(* ===== verification/FuseFacts.v ===== *)
(** * Places in a mount, and how the small steps of a callback run

    A [place] is what an inode path stands for: a path below the root of the
    mount, shown by the branch the mount is on, or a path below "@branch".  The
    rest of the file computes the helpers of Mount.v and Ctl.v on a given state. *)

From S2P Require Import Prelude Strs Inode HostFs Handles Quota TextMerge Branch View Manager Commit.
From S2P Require Import Frame Isolation WorldInv ManagerSpec Platform Mount Ctl Fuse.

Open Scope bool_scope.

(** ** Places *)

Inductive place := AtRoot (q : path) | InBranch (b : string) (q : path).

Definition place_path (pl : place) : string :=
  match pl with AtRoot q => show q | InBranch b q => "/@" +:+ b +:+ show_rel q end.
Definition place_rel (pl : place) : path := match pl with AtRoot q | InBranch _ q => q end.
Definition place_branch (w : World) (f : BranchFs) (pl : place) : string :=
  match pl with AtRoot _ => branch_of_mount w f | InBranch b _ => b end.
Definition child_place (pl : place) (n : string) : place :=
  match pl with AtRoot q => AtRoot (q ++ [n]) | InBranch b q => InBranch b (q ++ [n]) end.

(** No name at the root starts with "@", and the control file of a branch is
    not a place. *)
Definition place_ok (pl : place) : Prop :=
  match pl with
  | AtRoot q => path_ok q /\ match q with c :: _ => starts_with "@" c = false | [] => True end
  | InBranch b q => contains_char slash b = false /\ path_ok q /\ q <> [CTL_FILE]
  end.

Lemma strip_at_root c s : starts_with "@" c = false -> strip_prefix "/@" ("/" +:+ c +:+ s) = None \/ c = "".
Proof.
  intros Hc. destruct c as [|a c]; [by right|]. left. simpl.
  case_bool_decide as Ha; [|done]. exfalso. subst a.
  assert (starts_with "@" (String "@" c) = true) as Hs; [|congruence].
  apply starts_with_spec. by exists c.
Qed.

Lemma classify_root q : place_ok (AtRoot q) -> classify_path (show q) = RootPath (show q).
Proof.
  intros [Hq Hat]. unfold classify_path. destruct q as [|c q]; [done|].
  case_bool_decide as Hs; [by rewrite Hs|]. cbn [show show_rel].
  apply path_ok_cons in Hq as [Hc _].
  destruct (strip_at_root c (show_rel q) Hat) as [->|Hn]; [done|]. by apply name_ok_nonempty in Hc.
Qed.

Lemma strip_branch b s : strip_prefix "/@" ("/@" +:+ b +:+ s) = Some (b +:+ s).
Proof. by apply strip_prefix_Some. Qed.

Lemma classify_branch_dir b : contains_char slash b = false -> classify_path ("/@" +:+ b) = BranchDir b.
Proof.
  intros Hb. unfold classify_path. case_bool_decide as Hs; [done|].
  assert (strip_prefix "/@" ("/@" +:+ b) = Some b) as -> by by apply strip_prefix_Some.
  by rewrite cut_at_lacks.
Qed.

Lemma show_rel_ctl q : path_ok q -> show_rel q = "/" +:+ CTL_FILE -> q = [CTL_FILE].
Proof. intros Hq H. apply show_rel_inj; [done|by repeat constructor|]. rewrite H. by vm_compute. Qed.

Lemma classify_branch_path b c q :
  place_ok (InBranch b (c :: q)) ->
  classify_path ("/@" +:+ b +:+ show_rel (c :: q)) = BranchPath b (show_rel (c :: q)).
Proof.
  intros (Hb & Hq & Hne). unfold classify_path. case_bool_decide as Hs; [done|].
  rewrite strip_branch. cbn [show_rel]. change ("/" +:+ c +:+ show_rel q) with (String slash (c +:+ show_rel q)).
  rewrite cut_at_app by done. case_bool_decide as Hc; [|done].
  exfalso. apply Hne, show_rel_ctl; [done|]. exact Hc.
Qed.

Lemma branch_ctx_place pl :
  place_ok pl ->
  branch_ctx (place_path pl) = match pl with AtRoot _ => None | InBranch b q => Some (b, show q) end.
Proof.
  intros Hpl. unfold branch_ctx. destruct pl as [q|b [|c q]]; cbn [place_path show_rel].
  - by rewrite classify_root.
  - rewrite app_nil_r_str, classify_branch_dir by apply Hpl. done.
  - pose proof (classify_branch_path b c q Hpl) as Hc. cbn [show_rel] in Hc. by rewrite Hc.
Qed.

(** What a place is classified as when it is below its top. *)
Lemma classify_child pl n :
  place_ok (child_place pl n) ->
  classify_path (place_path (child_place pl n)) =
    match pl with AtRoot q => RootPath (show (q ++ [n])) | InBranch b q => BranchPath b (show (q ++ [n])) end.
Proof.
  intros Hpl. destruct pl as [q|b q]; cbn [child_place place_path] in *; [by apply classify_root|].
  destruct (q ++ [n]) as [|c r] eqn:Hq; [by destruct q|]. by apply classify_branch_path.
Qed.

Lemma child_rel_path q n : path_ok q -> name_ok n = true -> child_rel (show q) n = show (q ++ [n]).
Proof. intros Hq Hn. rewrite child_rel_show by done. by destruct q. Qed.

Lemma child_inode pl n :
  path_ok (place_rel pl) -> name_ok n = true ->
  place_path (child_place pl n) =
    match pl with
    | AtRoot q => child_rel (show q) n
    | InBranch b q => branch_inode b (child_rel (show q) n)
    end.
Proof.
  intros Hp Hn. destruct pl as [q|b q]; simpl in *; rewrite child_rel_path by done; [done|].
  unfold branch_inode. by destruct q.
Qed.

(** ** Running the helpers *)

(** The state of a mount after the staleness test. *)
Definition synced (s : Mounted) : Mounted := (s.1, with_epoch (epoch s.1.2) s.2).

Lemma with_epoch_same f : with_epoch (current_epoch f) f = f.
Proof. by destruct f. Qed.

Lemma synced_synced s : synced (synced s) = synced s.
Proof. done. Qed.

Section Run.
Context {E : Env} {J : Serde} {K : Kernel}.

Lemma mgr_eq {A} (c : MIO A) hw (f : BranchFs) : mgr c (hw, f) = ((c hw).1, ((c hw).2, f)).
Proof. unfold mgr, zoom. simpl. by destruct (c hw). Qed.

Lemma is_stale_eq (s : Mounted) :
  is_stale s = (Ok (negb (is_branch_valid (branch_of_mount s.1.2 s.2) s.1.2)), synced s).
Proof.
  destruct s as [[h w] f]. unfold is_stale, get_branch_name, get_world, get_fs, branch_valid, upd_fs, synced, when.
  unfold_m. simpl. case_bool_decide as He; simpl; [|done]. by rewrite He, with_epoch_same.
Qed.

(** [resolve_path] reads only. *)
Lemma resolve_path_state n p s : (resolve_path n p s).2 = s.
Proof.
  assert (keeps eq (resolve_path n p)) as Hk.
  { unfold resolve_path, view. apply keeps_bind; [apply _|apply keeps_gets, _|]. intros w [h w'].
    unfold on_host, zoom. cbn [fst snd].
    pose proof (resolve_keeps (eq : relation host) (base_path w) (branches w) (chain_fuel (branches w)) n p h) as Hr.
    destruct (resolve_path_locked _ _ _ _ _ _) as [r h']. simpl in Hr. by subst. }
  by rewrite <- (Hk s).
Qed.

Lemma resolve_for_branch_eq n p (s : Mounted) o :
  resolve_path n p s.1 = (Ok o, s.1) -> resolve_for_branch n p s = (Ok o, s).
Proof.
  destruct s as [hw f]. simpl. intros H. unfold resolve_for_branch, attempt, bind. by rewrite mgr_eq, H.
Qed.

Lemma resolve_for_branch_state n p (s s' : Mounted) o :
  resolve_for_branch n p s = (Ok o, s') ->
  s' = s /\ (o = None \/ resolve_path n p s.1 = (Ok o, s.1)).
Proof.
  destruct s as [hw f]. unfold resolve_for_branch, attempt, bind, ret. rewrite mgr_eq. simpl.
  pose proof (resolve_path_state n p hw) as Hs. destruct (resolve_path n p hw) as [r hw']. simpl in *. subst.
  destruct r as [o'|[e| |]]; intros; simplify_eq; auto.
Qed.

Lemma resolve_eq p (s : Mounted) : resolve p s = resolve_for_branch (branch_of_mount s.1.2 s.2) p s.
Proof. done. Qed.

Lemma make_attr_eq i p (s : Mounted) :
  make_attr i p s = (Ok (attr_of_node i <$> h_tree s.1.1 !! p), s).
Proof.
  destruct s as [[h w] f]. unfold make_attr, hostio, attempt, bind, ret. rewrite mgr_eq.
  unfold on_host, zoom, symlink_metadata, get_tree, gets, bind, io_error, throw, raise, ret. simpl.
  by destruct (h_tree h !! p).
Qed.

Lemma is_dir_entry_eq p (s : Mounted) :
  is_dir_entry p s = (Ok (match h_tree s.1.1 !! p with Some n => is_dir n | None => false end), s).
Proof.
  destruct s as [[h w] f]. unfold is_dir_entry, hostio, attempt, bind, ret. rewrite mgr_eq.
  unfold on_host, zoom, symlink_metadata, get_tree, gets, bind, io_error, throw, raise, ret. simpl.
  by destruct (h_tree h !! p).
Qed.

Lemma write_denied_eq b (s : Mounted) :
  write_denied_error b s = (Ok (if is_branch_writable b s.1.2 then None else Some EROFS), s).
Proof. done. Qed.

Lemma branch_for_ctl_eq i (s : Mounted) : branch_for_ctl_ino i s = (Ok (ctl_branch i (branch_ctl_inodes s.2)), s).
Proof. done. Qed.
End Run.

(** ** The numbers of a mount *)

(** The inode table is in order and below the numbers of the control files. *)
Record numbers_ok (f : BranchFs) : Prop := {
  no_table : inode_ok (inodes f);
  no_below : (next_ino (inodes f) < FIRST_CTL_INO)%Z;
  no_ctl : forall b i, branch_ctl_inodes f !! b = Some i -> (FIRST_CTL_INO <= i < CTL_INO)%Z;
  no_inj : forall b b' i, branch_ctl_inodes f !! b = Some i -> branch_ctl_inodes f !! b' = Some i -> b = b';
}.

Lemma ctl_branch_Some i m b : ctl_branch i m = Some b -> m !! b = Some i.
Proof.
  unfold ctl_branch. destruct (List.filter _ _) as [|[b' j] l] eqn:Hl; [done|]. simpl. intros [= ->].
  assert (In (b, j) ((b, j) :: l)) as Hin by by left. rewrite <- Hl in Hin.
  apply filter_In in Hin as [Hin Hj]. apply bool_decide_eq_true in Hj. simpl in Hj. subst.
  by apply elem_of_map_to_list, list_elem_of_In.
Qed.

Lemma ctl_branch_of i m b :
  m !! b = Some i -> (forall b', m !! b' = Some i -> b' = b) -> ctl_branch i m = Some b.
Proof.
  intros Hb Hu. destruct (ctl_branch i m) as [b'|] eqn:Hc.
  - apply ctl_branch_Some in Hc. f_equal. auto.
  - exfalso. unfold ctl_branch in Hc.
    destruct (List.filter _ _) as [|x l] eqn:Hl; [|done].
    assert (In (b, i) []) as []. rewrite <- Hl. apply filter_In. split.
    + by apply list_elem_of_In, elem_of_map_to_list.
    + by apply bool_decide_eq_true.
Qed.

Section Numbers.
Context (f : BranchFs) (Hf : numbers_ok f).

(** A number of the table is neither a control file's nor a branch control file's. *)
Lemma table_number i p : get_path i (inodes f) = Some p -> (1 <= i < FIRST_CTL_INO)%Z.
Proof.
  intros H. unfold get_path in H. apply fmap_Some in H as (x & Hx & _).
  pose proof (ok_fresh _ (no_table _ Hf) _ _ Hx). pose proof (no_below _ Hf). lia.
Qed.
Lemma table_not_ctl i p : get_path i (inodes f) = Some p -> i <> CTL_INO.
Proof. intros H%table_number. unfold FIRST_CTL_INO, CTL_INO in *. lia. Qed.
Lemma table_not_branch_ctl i p : get_path i (inodes f) = Some p -> ctl_branch i (branch_ctl_inodes f) = None.
Proof.
  intros H%table_number. destruct (ctl_branch i _) as [b|] eqn:Hc; [|done].
  apply ctl_branch_Some, (no_ctl _ Hf) in Hc. lia.
Qed.
End Numbers.

(** What [new_inode] does to a mount in order. *)
Lemma new_inode_eq p d (s : Mounted) :
  new_inode p d s = (Ok (get_or_create p d (inodes s.2)).1, (s.1, with_inodes (get_or_create p d (inodes s.2)).2 s.2)).
Proof. unfold new_inode. by destruct (get_or_create p d (inodes s.2)). Qed.

Lemma get_or_create_path p d m :
  inode_ok m -> (next_ino m < u64_max)%Z -> get_path (get_or_create p d m).1 (get_or_create p d m).2 = Some p.
Proof.
  intros Hok Hn. pose proof (get_or_create_ok p d m Hok Hn) as Hok'.
  assert (path_to_ino (get_or_create p d m).2 !! p = Some (get_or_create p d m).1) as Hp.
  { unfold get_or_create. destruct (path_to_ino m !! p) eqn:He; simpl; [done|]. by rewrite lookup_insert_eq. }
  apply (ok_bij _ Hok') in Hp as [d' Hd]. unfold get_path. by rewrite Hd.
Qed.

* [What is needed] From the entries above, extract only the lines running from the one containing "intros [Hq Hat]." through the one containing "Proof. intros Hq H.", inclusive.

* [Finished task]
  intros [Hq Hat]. unfold classify_path. destruct q as [|c q]; [done|].
  case_bool_decide as Hs; [by rewrite Hs|]. cbn [show show_rel].
  apply path_ok_cons in Hq as [Hc _].
  destruct (strip_at_root c (show_rel q) Hat) as [->|Hn]; [done|]. by apply name_ok_nonempty in Hc.
Qed.

Lemma strip_branch b s : strip_prefix "/@" ("/@" +:+ b +:+ s) = Some (b +:+ s).
Proof. by apply strip_prefix_Some. Qed.

Lemma classify_branch_dir b : contains_char slash b = false -> classify_path ("/@" +:+ b) = BranchDir b.
Proof.
  intros Hb. unfold classify_path. case_bool_decide as Hs; [done|].
  assert (strip_prefix "/@" ("/@" +:+ b) = Some b) as -> by by apply strip_prefix_Some.
  by rewrite cut_at_lacks.
Qed.

Lemma show_rel_ctl q : path_ok q -> show_rel q = "/" +:+ CTL_FILE -> q = [CTL_FILE].
Proof. intros Hq H. apply show_rel_inj; [done|by repeat constructor|]. rewrite H. by vm_compute. Qed.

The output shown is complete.